-- DIRECTIONS FOR THIS TASK --
All entries below must be given again exactly as they stand.

-- DATA EXTRACT --

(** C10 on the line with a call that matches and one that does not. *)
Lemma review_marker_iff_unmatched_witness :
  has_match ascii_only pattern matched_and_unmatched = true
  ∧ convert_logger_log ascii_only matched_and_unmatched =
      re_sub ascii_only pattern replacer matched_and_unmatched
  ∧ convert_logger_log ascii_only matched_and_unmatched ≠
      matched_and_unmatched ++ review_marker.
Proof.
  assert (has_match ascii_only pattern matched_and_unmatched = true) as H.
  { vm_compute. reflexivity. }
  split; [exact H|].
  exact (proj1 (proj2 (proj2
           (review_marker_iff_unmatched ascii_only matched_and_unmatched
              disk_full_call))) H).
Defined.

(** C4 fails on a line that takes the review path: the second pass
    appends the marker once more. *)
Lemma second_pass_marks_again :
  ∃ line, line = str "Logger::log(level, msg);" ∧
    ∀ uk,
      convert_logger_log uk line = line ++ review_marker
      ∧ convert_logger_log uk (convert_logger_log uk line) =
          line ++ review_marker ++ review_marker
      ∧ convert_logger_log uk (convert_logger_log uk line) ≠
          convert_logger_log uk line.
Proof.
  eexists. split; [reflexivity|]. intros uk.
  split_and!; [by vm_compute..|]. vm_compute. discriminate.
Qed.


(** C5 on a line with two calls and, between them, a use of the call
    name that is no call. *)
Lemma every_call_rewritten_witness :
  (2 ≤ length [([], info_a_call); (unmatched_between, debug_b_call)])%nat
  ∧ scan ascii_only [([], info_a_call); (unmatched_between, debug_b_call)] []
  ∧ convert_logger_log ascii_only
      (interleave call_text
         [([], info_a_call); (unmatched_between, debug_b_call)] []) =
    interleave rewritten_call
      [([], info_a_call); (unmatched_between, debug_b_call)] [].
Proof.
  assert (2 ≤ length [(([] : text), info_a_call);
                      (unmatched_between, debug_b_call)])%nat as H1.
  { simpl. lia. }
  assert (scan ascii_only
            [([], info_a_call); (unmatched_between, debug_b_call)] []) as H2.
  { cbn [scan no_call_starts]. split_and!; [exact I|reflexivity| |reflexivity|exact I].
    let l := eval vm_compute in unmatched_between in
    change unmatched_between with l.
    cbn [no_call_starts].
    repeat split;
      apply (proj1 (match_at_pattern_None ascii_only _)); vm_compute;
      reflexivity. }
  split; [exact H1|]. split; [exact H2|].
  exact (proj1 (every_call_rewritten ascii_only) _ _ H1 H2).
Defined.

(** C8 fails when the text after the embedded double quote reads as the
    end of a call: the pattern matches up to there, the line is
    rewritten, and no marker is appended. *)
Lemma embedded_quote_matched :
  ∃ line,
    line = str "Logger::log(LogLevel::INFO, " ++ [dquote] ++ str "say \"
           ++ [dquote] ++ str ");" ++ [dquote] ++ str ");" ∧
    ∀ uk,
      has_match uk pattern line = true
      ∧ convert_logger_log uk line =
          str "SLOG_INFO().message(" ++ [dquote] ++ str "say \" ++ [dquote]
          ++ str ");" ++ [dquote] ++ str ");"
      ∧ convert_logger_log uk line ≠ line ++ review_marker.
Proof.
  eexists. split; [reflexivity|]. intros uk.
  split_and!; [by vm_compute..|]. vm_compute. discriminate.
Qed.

-- EXERCISE SOLUTION --
(** C10 on the line with a call that matches and one that does not. *)
Lemma review_marker_iff_unmatched_witness :
  has_match ascii_only pattern matched_and_unmatched = true
  ∧ convert_logger_log ascii_only matched_and_unmatched =
      re_sub ascii_only pattern replacer matched_and_unmatched
  ∧ convert_logger_log ascii_only matched_and_unmatched ≠
      matched_and_unmatched ++ review_marker.
Proof.
  assert (has_match ascii_only pattern matched_and_unmatched = true) as H.
  { vm_compute. reflexivity. }
  split; [exact H|].
  exact (proj1 (proj2 (proj2
           (review_marker_iff_unmatched ascii_only matched_and_unmatched
              disk_full_call))) H).
Defined.

(** C4 fails on a line that takes the review path: the second pass
    appends the marker once more. *)
Lemma second_pass_marks_again :
  ∃ line, line = str "Logger::log(level, msg);" ∧
    ∀ uk,
      convert_logger_log uk line = line ++ review_marker
      ∧ convert_logger_log uk (convert_logger_log uk line) =
          line ++ review_marker ++ review_marker
      ∧ convert_logger_log uk (convert_logger_log uk line) ≠
          convert_logger_log uk line.
Proof.
  eexists. split; [reflexivity|]. intros uk.
  split_and!; [by vm_compute..|]. vm_compute. discriminate.
Qed.


(** C5 on a line with two calls and, between them, a use of the call
    name that is no call. *)
Lemma every_call_rewritten_witness :
  (2 ≤ length [([], info_a_call); (unmatched_between, debug_b_call)])%nat
  ∧ scan ascii_only [([], info_a_call); (unmatched_between, debug_b_call)] []
  ∧ convert_logger_log ascii_only
      (interleave call_text
         [([], info_a_call); (unmatched_between, debug_b_call)] []) =
    interleave rewritten_call
      [([], info_a_call); (unmatched_between, debug_b_call)] [].
Proof.
  assert (2 ≤ length [(([] : text), info_a_call);
                      (unmatched_between, debug_b_call)])%nat as H1.
  { simpl. lia. }
  assert (scan ascii_only
            [([], info_a_call); (unmatched_between, debug_b_call)] []) as H2.
  { cbn [scan no_call_starts]. split_and!; [exact I|reflexivity| |reflexivity|exact I].
    let l := eval vm_compute in unmatched_between in
    change unmatched_between with l.
    cbn [no_call_starts].
    repeat split;
      apply (proj1 (match_at_pattern_None ascii_only _)); vm_compute;
      reflexivity. }
  split; [exact H1|]. split; [exact H2|].
  exact (proj1 (every_call_rewritten ascii_only) _ _ H1 H2).
Defined.

(** C8 fails when the text after the embedded double quote reads as the
    end of a call: the pattern matches up to there, the line is
    rewritten, and no marker is appended. *)
Lemma embedded_quote_matched :
  ∃ line,
    line = str "Logger::log(LogLevel::INFO, " ++ [dquote] ++ str "say \"
           ++ [dquote] ++ str ");" ++ [dquote] ++ str ");" ∧
    ∀ uk,
      has_match uk pattern line = true
      ∧ convert_logger_log uk line =
          str "SLOG_INFO().message(" ++ [dquote] ++ str "say \" ++ [dquote]
          ++ str ");" ++ [dquote] ++ str ");"
      ∧ convert_logger_log uk line ≠ line ++ review_marker.
Proof.
  eexists. split; [reflexivity|]. intros uk.
  split_and!; [by vm_compute..|]. vm_compute. discriminate.
Qed.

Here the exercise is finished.